Incubation of 2 mg amounts of catechol in 5 ml samples of heparinated blood plasma from four subjects at 38 degrees C for 24 h produced plasma-soluble rheomelanins. These solutions had the brown color and the yellow-green fluorescence in ultraviolet light of 366 nm of other rheomelanins. Their differential ultraviolet and visible spectra showed a rheomelanin absorption maximum at 344 nm. Paper chromatograms of the rheomelanin-plasma solutions in 5% methanol-95% water showed elongated spots of rheomelanins with RF values of 0.82, on Whatman No. 1 paper. Using heparinated distilled water adjusted to pH 7.4 with sodium bicarbonate instead of human blood plasma gave markedly different findings from those obtained with the plasma rheomelanin solutions. Incubation of 4 mg amounts of catechol in 10 ml samples of heparinated whole blood from four subjects for 24, 32 and 48 at 38 degrees C produced rheomelanins as found in the plasma separated from the blood after incubation. The differential ultraviolet and visible spectra of these solutions revealed hemolysis caused by the catechol rheomelanins; this was more marked with longer incubations. The hemolysis was manifested by two absorption peaks at about 270 and 400 nm. Paper chromatography revealed the brown elongated spots of catechol rheomelanins with an RF value of 0.82. Other spots owing to the products of hemolysis were also present.

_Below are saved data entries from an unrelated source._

(* ===== verification/PilotLab.v ===== *)
(** A simulated cluster in which the pilot runs to its end: the concrete world
    behind the witnesses, and the runs in which the pilot is aborted. *)

From Stdlib Require Import ZArith Bool Ascii String Lia SpecFloat Sorted.
From stdpp Require Import base list strings option.
From S2P Require Import Prelude Eff PyStr PyFloat PyVal PyText Json PyConv World Bracket Slo RenderCell K8s Pilot PilotThm.

Open Scope string_scope.
Open Scope Z_scope.

Definition str_dict (l : list (string * string)) : pyval := VDict ((fun p => (fst p, VStr (snd p))) <$> l).

Definition lab_pod : pyval :=
  VDict [ ("metadata", str_dict [("name", "bench-0"); ("uid", "u1")]);
          ("spec", str_dict [("nodeName", "n1")]);
          ("status", VDict [ ("phase", VStr "Running");
                             ("containerStatuses", VList [VDict [("name", VStr "app"); ("ready", VBool true)]]) ]) ].

Definition lab_node (name cpu : string) (taints : list pyval) : pyval :=
  VDict [ ("metadata", str_dict [("name", name)]); ("spec", VDict [("taints", VList taints)]);
          ("status", VDict [("allocatable", str_dict [("cpu", cpu)])]) ].

Definition lab_nodes : pyval :=
  VDict [("items", VList [ lab_node "cp" "4" [str_dict [("key", "node-role.kubernetes.io/control-plane")]];
                           lab_node "n1" "1900m" [] ])].

Definition lab_api (path : string) : pyval :=
  if String.eqb path "/api/v1/nodes" then lab_nodes
  else if startswith "/api/v1/nodes/" path then lab_node "n1" "1900m" []
  else if contains "/pods?" path then VDict [("items", VList [lab_pod])]
  else if contains "/endpoints/" path then
    VDict [("subsets", VList [VDict [("addresses", VList [VStr "10.0.0.1"])]])]
  else VDict [].

Definition lab_cpu_stat : string :=
  join newline ["usage_usec 100"; "nr_periods 10"; "nr_throttled 1"; "throttled_usec 5"].

Definition lab_report (completed : Z) : pyval :=
  VDict [ ("latency_ms", VDict [("p50", VInt 5); ("p99", VInt 20)]);
          ("completed", VInt completed); ("errors", VInt 0); ("achieved_rate_rps", VInt 50);
          ("error_ratio", VInt 0); ("valid", VBool true) ].

Definition succeeded (text : string) : completed := {| returncode := 0; stdout := text; stderr := "" |}.

(** The world, given what the load generator does. *)
Definition lab (loadgen : result completed) : Env := fun R o =>
  match o in op R return history -> result R with
  | Monotonic => fun h => Ok (flit (Z.of_nat (length h)) 1000)
  | Sleep _ => fun _ => Ok tt
  | UtcNow => fun _ => Ok {| dt_year := 2026; dt_month := 7; dt_day := 9; dt_hour := 10; dt_minute := 11;
                             dt_second := 12; dt_micro := 0 |}
  | TokenHex _ => fun _ => Ok "beef"
  | HttpRequest _ path _ _ => fun _ => Ok (200, json_plain false (lab_api path))
  | UrlOpen url _ => fun _ => Ok (200, json_plain false (str_dict [("mix", "balanced")]))
  | Run argv _ => fun _ =>
      match argv with
      | "bash" :: _ => Ok (succeeded "/usr/bin/kubectl")
      | "loadgen" :: _ => loadgen
      | _ => Ok (succeeded lab_cpu_stat)
      end
  | Popen _ => fun _ => Ok tt
  | Poll => fun _ => Ok false
  | ReadStderr => fun _ => Ok ""
  | ProbeGet _ _ => fun _ => Ok tt
  | Terminate => fun _ => Ok tt
  | Wait _ => fun _ => Ok tt
  | Kill => fun _ => Ok tt
  | ReadText _ => fun _ => Ok ""
  | WriteText _ _ => fun _ => Ok tt
  | MakeDirs _ => fun _ => Ok tt
  | MkdTemp _ => fun _ => Ok "/tmp/kc"
  | WriteBase64 _ _ => fun _ => Ok tt
  | Chmod _ _ => fun _ => Ok tt
  | LoadTls _ _ _ => fun _ => Ok tt
  | Log _ => fun _ => Ok tt
  | IsFile _ | IsDir _ | PathExists _ => fun _ => Ok false
  | IterDir _ => fun _ => Ok []
  | WalkTree _ => fun _ => Ok []
  | Resolve p => fun _ => Ok p
  | AppendText _ _ => fun _ => Ok tt
  | RunInput _ _ | Communicate _ => fun _ => Ok (succeeded "")
  | StartScraper _ => fun _ => Ok tt
  | JoinScraper _ _ => fun _ => Ok ([], false)
  end.

Definition lab_kubeconfig : pyval :=
  VDict [ ("current-context", VStr "lab");
          ("contexts", VList [VDict [("name", VStr "lab"); ("context", str_dict [("cluster", "c"); ("user", "u")])]]);
          ("clusters", VList [VDict [("name", VStr "c");
             ("cluster", str_dict [("server", "https://10.0.0.1:6443"); ("certificate-authority", "/ca")])]]);
          ("users", VList [VDict [("name", VStr "u");
             ("user", str_dict [("client-certificate", "/cert"); ("client-key", "/key")])]]) ].

Definition lab_yaml (_ : string) : result pyval := Ok lab_kubeconfig.
Definition lab_yaml_all (_ : string) : result (list pyval) :=
  Ok [VDict [("kind", VStr "Deployment"); ("metadata", str_dict [("name", "bench")])];
      VDict [("kind", VStr "Service"); ("metadata", str_dict [("name", "bench")])]].

Definition lab_args (min_limit : Z) : Args :=
  {| a_kubeconfig := "kubeconfig"; a_loadgen := "loadgen"; a_mix := "balanced"; a_rate := flit 50 1;
     a_duration_seconds := 10; a_warmup_seconds := 5; a_timeout_ms := 5000; a_slo_p99_ms := flit 100 1;
     a_slo_min_rps := None; a_slo_max_error_ratio := fzero; a_slo_min_availability := flit 99 100;
     a_min_limit_millicores := min_limit; a_max_limit_millicores := 250; a_growth := flit 2 1;
     a_max_cells := 2; a_deadline_seconds := flit 60 1; a_cpu_request_millicores := None;
     a_cpu_iterations := 20000; a_out := "out/report.json"; a_workdir := "/tmp/pilot" |}.

Definition lab_main (loadgen : result completed) (min_limit : Z) : result Z * history :=
  @main (lab loadgen) lab_yaml lab_yaml_all 10 "cell {{CELL}}" (lab_args min_limit) [].

Definition good_loadgen : result completed := Ok (succeeded (json_plain false (lab_report 500))).

(** The report is what [main] writes to [--out]. *)
Definition writes_report (e : event) : bool :=
  match event_op e with WriteText path _ => String.eqb path "out/report.json" | _ => false end.

Definition timed_out : result completed := Raise (Exn TimeoutExpired "loadgen").
Definition nothing_completed : result completed := Ok (succeeded (json_plain false (lab_report 0))).

(** Three failures of a single cell are not among the exceptions that
    [main] records as an invalid cell, and abort the pilot with no report
    written: a load generator that outlives its timeout ([TimeoutExpired]), a
    load generator that completed no request ([UnboundLocalError], the local
    [availability] is read unbound), and a planned limit below 10m
    ([RenderError]). *)
Theorem uncaught_failures_abort :
  (fst (lab_main timed_out 50) = Raise (Exn TimeoutExpired "loadgen") /\
   existsb writes_report (snd (lab_main timed_out 50)) = false) /\
  (fst (lab_main nothing_completed 50) = Raise (Exn UnboundLocalError "availability") /\
   existsb writes_report (snd (lab_main nothing_completed 50)) = false) /\
  (match fst (lab_main good_loadgen 5) with Raise e => exn_cls e = RenderError | Ok _ => False end /\
   existsb writes_report (snd (lab_main good_loadgen 5)) = false).
Proof. split; [split|split; [split|split]]; vm_compute; reflexivity. Qed.

(** In the simulated cluster the pilot returns 0. *)
Lemma lab_run : fst (lab_main good_loadgen 50) = Ok 0.
Proof. vm_compute. reflexivity. Qed.

Lemma main_reports_witness :
  exists run_id created slo limits request cap workers results bracket err,
    Event (WriteText "out/report.json"
      (json_indent false (pilot_report (lab_args 50) run_id created slo limits request cap workers results
         bracket err) +:+ newline)) ∈ snd (lab_main good_loadgen 50) /\ Exists meets results.
Proof.
  destruct (@main_reports (lab good_loadgen) lab_yaml lab_yaml_all 10 "cell {{CELL}}" (lab_args 50) []
    0 (snd (lab_main good_loadgen 50)))
    as (ri & cr & sl & li & re & ca & wo & rs & br & er & Hev & _ & _ & _ & _ & [(_ & Hex & _)|[? _]]).
  - rewrite <- lab_run. apply surjective_pairing.
  - do 10 eexists. split; [exact Hev|exact Hex].
  - discriminate.
Defined.

Definition lab_cell : CellSpec := make_cell "c1" "balanced" 100 50 20000.
Definition lab_slo : Slo :=
  {| max_p99_latency_ms := flit 100 1; min_throughput_rps := flit 45 1;
     max_error_ratio := fzero; min_availability_ratio := flit 99 100 |}.
Definition lab_measure : result CellResult * history :=
  @measure_cell (lab good_loadgen) lab_yaml lab_yaml_all 10 "cell {{CELL}}" "kubectl" "kubeconfig"
    "loadgen" lab_cell (flit 50 1) lab_slo 10 5 18080 5000 "/tmp/pilot" None [].

Lemma measure_cell_meets_witness :
  exists r o, fst lab_measure = Ok r /\
    observation_from (cr_loadgen r) (cr_cgroup r) (Some true) = Ok o /\ loadgen_valid o = true.
Proof.
  destruct (fst lab_measure) as [r|e] eqn:E; [|exfalso; vm_compute in E; discriminate E].
  assert (cr_outcome r = "meets-slo") as Ho.
  { apply (f_equal (fun x => match x with Ok r => cr_outcome r | Raise _ => "" end)) in E.
    etransitivity; [symmetry; exact E|]. vm_compute. reflexivity. }
  destruct (@measure_cell_meets (lab good_loadgen) lab_yaml lab_yaml_all 10 "cell {{CELL}}" "kubectl"
    "kubeconfig" "loadgen" lab_cell (flit 50 1) lab_slo 10 5 18080 5000 "/tmp/pilot" None [] r
    (snd lab_measure)) as (_ & b & a & o & p & q & er & av & _ & Hobs & Hval & _).
  - rewrite <- E. apply surjective_pairing.
  - exact Ho.
  - exists r, o. split; [reflexivity|]. split; [exact Hobs|exact Hval].
Defined.

(** A finished run the generator declared invalid: 60 of 80 requests failed. *)
Definition overloaded : measurement :=
  let sample t := {| at_seconds := t; nr_periods := 1; nr_throttled := 0; throttled_usec := 0;
                     usage_usec := 0 |} in
  {| ms_report := VDict [ ("completed", VInt 80); ("errors", VInt 60); ("valid", VBool false);
                          ("invalid_reason", VStr "60 of 80 requests failed; overload") ];
     ms_before := sample fzero; ms_after := sample (flit 1 1) |}.

Lemma pilot_never_reports_invalid_breach_witness :
  exists cpu reason, judge lab_cell lab_slo overloaded = Ok (cpu, INVALID, reason).
Proof.
  destruct (judge lab_cell lab_slo overloaded) as [[[cpu out] reason]|e] eqn:E;
    [|exfalso; vm_compute in E; discriminate E].
  assert (out = INVALID) as ->.
  { refine (pilot_never_reports_invalid_breach lab_cell lab_slo overloaded cpu out reason _ E).
    exists [ ("completed", VInt 80); ("errors", VInt 60); ("valid", VBool false);
             ("invalid_reason", VStr "60 of 80 requests failed; overload") ], (VBool false).
    repeat split. }
  exists cpu, reason. reflexivity.
Defined.

(** ** A world in which time passes

    The clock is far in the future after the first pause. *)
Definition slept (h : history) : bool :=
  existsb (fun e => match event_op e with Sleep _ => true | _ => false end) h.

Definition patient : Env := fun R o =>
  match o in op R return history -> result R with
  | Monotonic => fun h => Ok (if slept h then S754_infinity false else fzero)
  | o => lab good_loadgen _ o
  end.

#[local] Instance patient_steady : @SteadyEnv patient.
Proof.
  intros R o h. destruct o; try done. cbn.
  repeat match goal with |- context [match ?x with _ => _ end] => destruct x end; done.
Qed.

#[local] Instance patient_forward : @ForwardEnv patient.
Proof. split; done. Qed.

Lemma slept_app h ev : slept (h ++ ev) = slept h || slept ev.
Proof. apply existsb_app. Qed.

Lemma pauses_slept d ev : (0 < pauses d ev)%nat -> slept ev = true.
Proof.
  unfold pauses, is_pause, slept. induction ev as [|e ev IH]; [simpl; lia|]. cbn [List.filter existsb].
  destruct (event_op e); simpl; auto.
Qed.

Lemma patient_paced d timeout : @Paced patient d timeout 1.
Proof.
  intros h ev t t' Ht Hp Ht'. cbn in Ht, Ht'. rewrite slept_app, (pauses_slept d ev) in Ht' by lia.
  rewrite orb_true_r in Ht'. injection Ht' as <-. injection Ht as <-.
  by destruct (fadd _ timeout) as [|[]| |].
Qed.

Lemma waits_terminate_witness :
  steadyM_at (@wait_for_cell patient 2 {| host := ""; api_port := 443; base_path := "" |} "c" (flit 240 1)) [].
Proof.
  apply (@waits_terminate patient patient_steady 1 (flit 240 1) 2); [| |lia];
    apply patient_paced.
Defined.

Lemma port_forward_released_witness :
  let p := {| pf_kubectl := "kubectl"; pf_kubeconfig := "k"; pf_target := "svc/x"; pf_remote_port := 8080;
              pf_local_port := 18080; pf_ready_path := "/healthz"; pf_namespace := NAMESPACE |} in
  @emits_at unit [] (fun ev _ => @child_released patient p [] ev)
    (@with_port_forward patient _ 2 p (throw KubernetesError "body failed")).
Proof.
  apply (@port_forward_released patient patient_steady patient_forward unit 1 2); [|lia|apply only_throw].
  apply patient_paced.
Defined.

Studies on rheomelanins. IV. The apparent occurrence in vivo of rheomelanins in human blood.

Paper chromatograms of the rheomelanins made earlier in this laboratory in human plasmas during incubation with each of the catecholamines or with L-dopa had yellow-green fluorescence in ultraviolet light of 366 nm (Hegedus & Altschule, 1970). In the present studies, a yellow-green fluorescent spot was found in each paper chromatogram. All of these spots were eluted and their excitation and emission spectra were recorded and compared to one another. The rheomelanins made from the catecholamines, L-dopa, catechol or from mixtures of these in human plasmas during incubation were chromatographed twice on paper with two different solvent systems. These artificial rheomelanins in vitro and the apparent in vivo rheomelanins present in plasmas moved together during the two chromatographies. These yellow-green fluorescent compounds were eluted as one spot after the second chromatography. This mixture produced high intensity excitation and emission spectra closely similar to the low intensity excitation and emission spectra of the apparent in vivo rheomelanins of unincubated human plasmas treated the same way without any chemical under nitrogen. The RF-values of the various rheomelanin spots after each chromatography were closely similar. These above results were also obtained with other solvent systems. It appears therefore that rheomelanins are formed in vivo in the human body.